= Beginning of Section =
Lemma redo_with_pid_enter :
  exists s1 cb1 evs1,
    (forall dc,
        _redo_log_with_pid e r lsn end_lsn page_updated dc s
        = redo_page_compare e r lsn end_lsn idx
                            (virgin_page r page_updated) dc s1)
    /\ trace s1 = trace s ++ evs1
    /\ ~ In (EvRedo lsn (Some idx)) evs1
    /\ cbs s1 !! idx = Some cb1
    /\ cb_page_lsn cb1 = pl.
Proof.
  unfold redo_read_page_lsn in Hpl.
  assert (Hstart : forall dc,
    _redo_log_with_pid e r lsn end_lsn page_updated dc s
    = (let virgin := virgin_page r page_updated in
        corrupted_page <-
          (if cb_in_doubt cb && negb virgin then
             res <- load_for_redo e idx (pid_vol page_updated)
                                  (pid_page page_updated) ;;
             match res with
             | LoadPastEnd => W_FATAL F_page_not_on_disk
             | LoadError => W_FATAL F_load_failed
             | LoadBadChecksum _ =>
                 cb_modify (with_pid page_updated) idx ;;; ret true
             | LoadOk _ =>
                 cb_modify (with_pid page_updated) idx ;;; ret false
             end
           else if cb_in_doubt cb && virgin then
             cb_modify (with_pid page_updated) idx ;;; ret false
           else ret false) ;;
        coerce e (EvFix idx) ;;;
        when virgin (cb_modify (with_page_lsn lsn_null) idx) ;;;
        when corrupted_page
          (emit (EvSPR idx lsn) ;;;
           match spr_result e idx lsn with
           | None => W_FATAL F_coerce
           | Some l => cb_modify (with_page_lsn l) idx
           end) ;;;
        redo_page_compare e r lsn end_lsn idx virgin dc) s).
  { intros dc. unfold _redo_log_with_pid.
    unfold lookup_in_doubt, is_in_doubt, is_dirty, cb_flag. mrun.
    rewrite Hh. cbn [default from_option id].
    destruct (N.eqb_spec 0 idx) as [E|_]; [congruence|]. cbn [negb].
    rewrite Hlatch. cbn [negb]. mrun. rewrite Hcb, Hfl. reflexivity. }
  cbv zeta in Hstart.
  destruct (virgin_page r page_updated) eqn:Hv.
  - injection Hpl as <-.
    destruct (cb_in_doubt cb) eqn:Hd.
    all: eexists _, _, _; split;
      [intros dc; rewrite Hstart; mrun_cb Hcb; rewrite Hfix; mrun_cb Hcb;
       reflexivity|];
      sm_proj; rewrite <- ?app_assoc;
      (split; [reflexivity|]); (split; [simpl; intuition discriminate|]);
      rewrite ?lookup_alter_eq, ?Hcb; split; reflexivity.
  - destruct (cb_in_doubt cb) eqn:Hd.
    + destruct (disk_read e (pid_vol page_updated) (pid_page page_updated))
        as [l|  |l| ] eqn:Hdisk; try discriminate.
      * injection Hpl as <-.
        eexists _, _, _; split;
          [intros dc; rewrite Hstart; mrun_cb Hcb; rewrite Hdisk; mrun_cb Hcb;
           rewrite Hfix; mrun_cb Hcb; reflexivity|];
        sm_proj; rewrite <- ?app_assoc;
        (split; [reflexivity|]); (split; [simpl; intuition discriminate|]);
        rewrite ?lookup_alter_eq, ?Hcb; split; reflexivity.
      * eexists _, _, _; split;
          [intros dc; rewrite Hstart; mrun_cb Hcb; rewrite Hdisk; mrun_cb Hcb;
           rewrite Hfix; mrun_cb Hcb; rewrite Hpl; mrun_cb Hcb; reflexivity|];
        sm_proj; rewrite <- ?app_assoc;
        (split; [reflexivity|]); (split; [simpl; intuition discriminate|]);
        rewrite ?lookup_alter_eq, ?Hcb; split; reflexivity.
    + injection Hpl as <-.
      eexists _, _, _; split;
        [intros dc; rewrite Hstart; mrun_cb Hcb; rewrite Hfix; mrun_cb Hcb;
         reflexivity|];
      sm_proj; rewrite <- ?app_assoc;
      (split; [reflexivity|]); (split; [simpl; intuition discriminate|]);
      rewrite ?lookup_alter_eq, ?Hcb; split; reflexivity.
Qed.

End RedoWithPid.

(** The cases of the comparison, whatever the LSN of the record.  With [pl]
    the LSN read from the page: the redo function of the record is applied
    exactly when [pl] is below the LSN of the record, and the page LSN then
    becomes the LSN of the record.  Otherwise nothing is redone: for a
    virgin page the page counts as redone and keeps its LSN; for another
    page a non-null [pl] at or past [end_logscan_lsn] is fatal, and else the
    page LSN is advanced by one unless it is null.  When the LSN of the
    record is not null, a page whose LSN is not below it is neither virgin
    nor at a null LSN. *)
Lemma redo_with_pid_page_lsn_cases
    e r lsn end_logscan_lsn page_updated dc s idx cb pl :
  hashtable s !! bf_key (pid_vol page_updated) (pid_page page_updated)
  = Some idx ->
  idx <> 0 ->
  cbs s !! idx = Some cb ->
  cb_in_doubt cb || cb_dirty cb = true ->
  latch_ok e idx = true ->
  rc_ok e (EvFix idx) = true ->
  redo_read_page_lsn e r lsn page_updated idx cb = Some pl ->
  let res := _redo_log_with_pid e r lsn end_logscan_lsn page_updated dc s in
  (pl < lsn ->
   exists dc' s' evs,
     res = Ok ((true, dc'), s') /\ trace s' = trace s ++ evs
     /\ In (EvRedo lsn (Some idx)) evs /\ frame_lsn s' idx = Some lsn)
  /\ (lsn <= pl -> virgin_page r page_updated = true ->
      exists dc' s' evs,
        res = Ok ((true, dc'), s') /\ trace s' = trace s ++ evs
        /\ ~ In (EvRedo lsn (Some idx)) evs /\ frame_lsn s' idx = Some pl)
  /\ (lsn <= pl -> virgin_page r page_updated = false ->
      end_logscan_lsn <= pl -> pl <> lsn_null ->
      res = Fatal F_wal_violation)
  /\ (lsn <= pl -> virgin_page r page_updated = false ->
      pl < end_logscan_lsn \/ pl = lsn_null ->
      exists s' evs,
        res = Ok ((false, dc), s') /\ trace s' = trace s ++ evs
        /\ ~ In (EvRedo lsn (Some idx)) evs
        /\ frame_lsn s' idx
           = Some (if N.eqb lsn_null pl then lsn_null else lsn_advance pl 1))
  /\ (lsn <> lsn_null -> lsn <= pl ->
      virgin_page r page_updated = false /\ pl <> lsn_null).
Proof.
  intros Hh Hidx Hcb Hfl Hlatch Hfix Hpl res.
  destruct (redo_with_pid_enter e r lsn end_logscan_lsn page_updated s idx cb
              pl Hh Hidx Hcb Hfl Hlatch Hfix Hpl)
    as (s1 & cb1 & evs1 & Hrun & Htr & Hnin & Hcb1 & Hpl1).
  subst res. rewrite Hrun. subst pl.
  repeat split.
  - intros Hlt.
    destruct (redo_page_compare_older e r lsn end_logscan_lsn idx
                (virgin_page r page_updated) dc s1 cb1 Hcb1 Hlt)
      as (dc' & s' & evs & Hres & Htr' & Hin & Hfr).
    exists dc', s', (evs1 ++ evs). rewrite Hres, Htr', Htr, app_assoc.
    repeat split; auto. apply in_or_app. right. exact Hin.
  - intros Hle Hv.
    destruct (redo_page_compare_virgin e r lsn end_logscan_lsn idx
                (virgin_page r page_updated) dc s1 cb1 Hcb1 Hle Hv)
      as (dc' & s' & evs & Hres & Htr' & Hin & Hfr).
    exists dc', s', (evs1 ++ evs). rewrite Hres, Htr', Htr, app_assoc.
    repeat split; auto. apply not_in_app; assumption.
  - intros Hle Hv Hend Hnz.
    apply (redo_page_compare_wal e r lsn end_logscan_lsn idx
             (virgin_page r page_updated) dc s1 cb1 Hcb1 Hle Hv Hend Hnz).
  - intros Hle Hv Hend.
    destruct (redo_page_compare_newer e r lsn end_logscan_lsn idx
                (virgin_page r page_updated) dc s1 cb1 Hcb1 Hle Hv Hend)
      as (s' & evs & Hres & Htr' & Hin & Hfr).
    exists s', (evs1 ++ evs). rewrite Hres, Htr', Htr, app_assoc.
    repeat split; auto. apply not_in_app; assumption.
  - unfold redo_read_page_lsn in Hpl.
    destruct (virgin_page r page_updated); [|reflexivity].
    injection Hpl as Hpl. unfold lsn_null in *. lia.
  - intros Hnull. unfold lsn_null in *. lia.
Qed.

(** C1.  For a redoable record, at an LSN that is not null, whose page is
    found in_doubt or dirty in the buffer pool and is brought into memory,
    with [pl] the last-write LSN read from the page: if [pl] is below the LSN
    of the record the redo function of the record is applied and the page
    LSN becomes the LSN of the record; if not, nothing is redone, and a [pl]
    at or past [end_logscan_lsn] is fatal (WAL violation), while a [pl]
    below it is advanced by one. *)
Theorem redo_with_pid_compares_page_lsn
    e r lsn end_logscan_lsn page_updated dc s idx cb pl :
  hashtable s !! bf_key (pid_vol page_updated) (pid_page page_updated)
  = Some idx ->
  idx <> 0 ->
  cbs s !! idx = Some cb ->
  cb_in_doubt cb || cb_dirty cb = true ->
  latch_ok e idx = true ->
  rc_ok e (EvFix idx) = true ->
  redo_read_page_lsn e r lsn page_updated idx cb = Some pl ->
  lsn <> lsn_null ->
  let res := _redo_log_with_pid e r lsn end_logscan_lsn page_updated dc s in
  (pl < lsn ->
   exists dc' s' evs,
     res = Ok ((true, dc'), s') /\ trace s' = trace s ++ evs
     /\ In (EvRedo lsn (Some idx)) evs /\ frame_lsn s' idx = Some lsn)
  /\ (lsn <= pl -> end_logscan_lsn <= pl -> res = Fatal F_wal_violation)
  /\ (lsn <= pl -> pl < end_logscan_lsn ->
      exists s' evs,
        res = Ok ((false, dc), s') /\ trace s' = trace s ++ evs
        /\ ~ In (EvRedo lsn (Some idx)) evs
        /\ frame_lsn s' idx = Some (lsn_advance pl 1)).
Proof.
  intros Hh Hidx Hcb Hfl Hlatch Hfix Hpl Hlsn res.
  destruct (redo_with_pid_page_lsn_cases e r lsn end_logscan_lsn page_updated
              dc s idx cb pl Hh Hidx Hcb Hfl Hlatch Hfix Hpl)
    as (Hold & _ & Hwal & Hnew & Hnn).
  fold res in Hold, Hwal, Hnew.
  split; [exact Hold|]. split.
  - intros Hle Hend. destruct (Hnn Hlsn Hle) as [Hv Hnz].
    apply Hwal; assumption.
  - intros Hle Hend. destruct (Hnn Hlsn Hle) as [Hv Hnz].
    destruct (Hnew Hle Hv (or_introl Hend)) as (s' & evs & Hres & Htr & Hnin & Hfr).
    exists s', evs. repeat split; try assumption.
    rewrite Hfr. destruct (N.eqb_spec lsn_null pl) as [E|_]; [|reflexivity].
    exfalso. apply Hnz. symmetry. exact E.
Qed.

(** The three cases on page 42 and the record of transaction 7 at LSN 600:
    the page in_doubt with a null LSN on disk is redone; the page dirty at
    LSN 650 is advanced to 651 when the log ends at 900, and is a WAL
    violation when the log ends at 650. *)
Lemma redo_with_pid_compares_page_lsn_witness :
  let e := mk_env true [] in
  let r := mk_logrec t_btree_insert 7 600 0 true true false 42 in
  let s0 := sm_one_page 42 true false 500 0 900 in
  let s1 := sm_one_page 42 false true 500 650 900 in
  (exists dc' s' evs,
      _redo_log_with_pid e r 600 900 (construct_pid r) 0 s0
      = Ok ((true, dc'), s')
      /\ trace s' = trace s0 ++ evs
      /\ In (EvRedo 600 (Some 1)) evs /\ frame_lsn s' 1 = Some 600)
  /\ _redo_log_with_pid e r 600 650 (construct_pid r) 0 s1
     = Fatal F_wal_violation
  /\ (exists s' evs,
         _redo_log_with_pid e r 600 900 (construct_pid r) 0 s1
         = Ok ((false, 0), s')
         /\ trace s' = trace s1 ++ evs
         /\ ~ In (EvRedo 600 (Some 1)) evs
         /\ frame_lsn s' 1 = Some (lsn_advance 650 1)).
Proof.
  intros e r s0 s1.
  assert (Hlsn : (600 : N) <> lsn_null) by discriminate.
  split; [|split].
  - apply (redo_with_pid_compares_page_lsn e r 600 900 (construct_pid r) 0 s0
             1 (Cb 1 1 42 true false true 500 0) 0);
      [vm_compute; reflexivity | discriminate | vm_compute; reflexivity
      | reflexivity | reflexivity | reflexivity | reflexivity | exact Hlsn
      | reflexivity].
  - apply (redo_with_pid_compares_page_lsn e r 600 650 (construct_pid r) 0 s1
             1 (Cb 1 1 42 false true true 500 650) 650);
      [vm_compute; reflexivity | discriminate | vm_compute; reflexivity
      | reflexivity | reflexivity | reflexivity | reflexivity | exact Hlsn
      | discriminate | discriminate].
  - apply (redo_with_pid_compares_page_lsn e r 600 900 (construct_pid r) 0 s1
             1 (Cb 1 1 42 false true true 500 650) 650);
      [vm_compute; reflexivity | discriminate | vm_compute; reflexivity
      | reflexivity | reflexivity | reflexivity | reflexivity | exact Hlsn
      | discriminate | reflexivity].
Defined.
(** [w] after a constructor created the segment [name] of [size] bytes and
    stored its [SharedMemory] object in the new handle. *)
Definition created (w : world) (name : string) (size : Z) : world :=
  mkWorld (<[name := length (shm_mem w)]> (shm_names w))
          (shm_mem w ++ [zeros size])
          (objs w ++ [mkSet name size
                        (Some (mkShm name size (Some (length (shm_mem w)))))]).

(** [w] after a constructor attached its new handle to segment [seg]. *)
Definition attached (w : world) (name : string) (size : Z) (seg : nat) : world :=
  mkWorld (shm_names w) (shm_mem w)
          (objs w ++ [mkSet name size
                        (Some (mkShm name (len (default [] (shm_mem w !! seg)))
                                     (Some seg)))]).

(** The invariant of the worlds the class produces. *)
Definition inv (w : world) : Prop := wf w /\ seg_inv w.

(** A computation keeps the invariant, also when it raises. *)
Definition preserves {A} (m : M A) : Prop :=
  forall w, inv w -> inv (world_of (m w)).

(** A computation cannot tell similar worlds apart. *)
Definition respects {A} (m : M A) : Prop :=
  forall w w0, wf w -> similar w w0 ->
    outcome_of (m w) = outcome_of (m w0) /\
    trace_of (m w) = trace_of (m w0) /\
    wf (world_of (m w)) /\
    similar (world_of (m w)) (world_of (m w0)).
= End of Section =
» Task goal
From the data above, reproduce word for word the lines running from the line with "(** [w] after a constructor created" to the line with "(shm_mem w ++ [zeros size])", ends included.

» Written response
(** [w] after a constructor created the segment [name] of [size] bytes and
    stored its [SharedMemory] object in the new handle. *)
Definition created (w : world) (name : string) (size : Z) : world :=
  mkWorld (<[name := length (shm_mem w)]> (shm_names w))
          (shm_mem w ++ [zeros size])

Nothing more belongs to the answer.